The artifact artifacts/underflow_appends.pt is a minimal TorchScript ZIP archive with a malformed constants.pkl payload:
80 02 5d 65 2e
PROTO 2, EMPTY_LIST, APPENDS, STOP
In PyTorch 1.4.0, torch.jit.load() reaches the JIT unpickler and crashes natively on this malformed pickle opcode sequence.
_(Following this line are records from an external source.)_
(** ** The options of a narrow window *)

(** X10. The modifier that the component builds from [options] is the one
    the constructor builds from them, but for the maximal speed: in a
    window narrower than 768 it is 0.3 whatever the options say, and
    otherwise the one of the options (0.45 when they give none). *)
Theorem mobileOptions_maxSpeed (innerWidth : num) (options : Options) :
  ∃ narrow wide : BoidsModifier,
    constructor (ArgObject (mobileOptions innerWidth options)) = Normal narrow
    ∧ constructor (ArgObject options) = Normal wide
    ∧ maxSpeed narrow
      = (if Num.lt innerWidth (Fin 768) then Fin (3 / 10) else maxSpeed wide)
    ∧ maxSpeed wide = default (Fin (45 / 100)) (opt_maxSpeed options)
    ∧ visualRange narrow = visualRange wide
    ∧ reduceFactor narrow = reduceFactor wide
    ∧ centeringFactor narrow = centeringFactor wide
    ∧ matchingFactor narrow = matchingFactor wide
    ∧ smoothSpeed narrow = smoothSpeed wide
    ∧ acceleration narrow = acceleration wide
    ∧ minDistanceBoid narrow = minDistanceBoid wide
    ∧ avoidFactorBoid narrow = avoidFactorBoid wide
    ∧ minDistanceMouse narrow = minDistanceMouse wide
    ∧ avoidFactorMouse narrow = avoidFactorMouse wide.
Proof.
  eexists _, _. split; [reflexivity|]. split; [reflexivity|].
  cbn [maxSpeed visualRange reduceFactor centeringFactor matchingFactor smoothSpeed
       acceleration minDistanceBoid avoidFactorBoid minDistanceMouse avoidFactorMouse
       mobileOptions opt_maxSpeed opt_visualRange opt_reduceFactor
       opt_centeringFactor opt_matchingFactor opt_smoothSpeed opt_acceleration
       opt_minDistanceBoid opt_avoidFactorBoid opt_minDistanceMouse
       opt_avoidFactorMouse].
  split_and!; try reflexivity.
  by destruct (Num.lt innerWidth (Fin 768)).
Qed.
Current PyTorch versions tested locally return clean parser errors instead, so this report is specifically scoped to TorchScript v1.4.
Reproduction
Use a Python environment with PyTorch 1.4.0 installed:
python verify_torchscript_v14_dos.py --python /path/to/python-with-torch-1.4.0
Expected output includes a native-crash return code:
{
"returncode": -11,
"native_crash": true
}
Depending on the shell/platform, SIGSEGV may also appear as exit code 139; SIGABRT variants appear as 134.
Impact
An attacker-controlled TorchScript v1.4 model file can crash a process that calls torch.jit.load() on the artifact. This is a model-file-carried denial of service. It is not arbitrary code execution and no controlled memory-corruption primitive is claimed.
Severity estimate: Medium, if TorchScript v1.4 is in scope. This is weaker if only current PyTorch versions are accepted.
Evidence
Included evidence:
evidence/torch_1_4_matrix.txt: PyTorch1.4.0crash matrix for malformedconstants.pklvariants.evidence/current_torch_2_8_matrix_nomemlimit.txt: current-version comparison showing clean parser errors.evidence/modelscan_0_8_8_underflow_appends.json: ModelScan 0.8.8 output, zero issues while scanningts/constants.pkl.
Hashes
bd34cabfd35feb96ced8a63489c5899aa9b17c000ce552406519998d5d3855f1 artifacts/underflow_appends.pt
Limitation
This is intentionally version-scoped. It should be submitted only to programs that accept TorchScript v1.4 or old-version model-format DoS findings.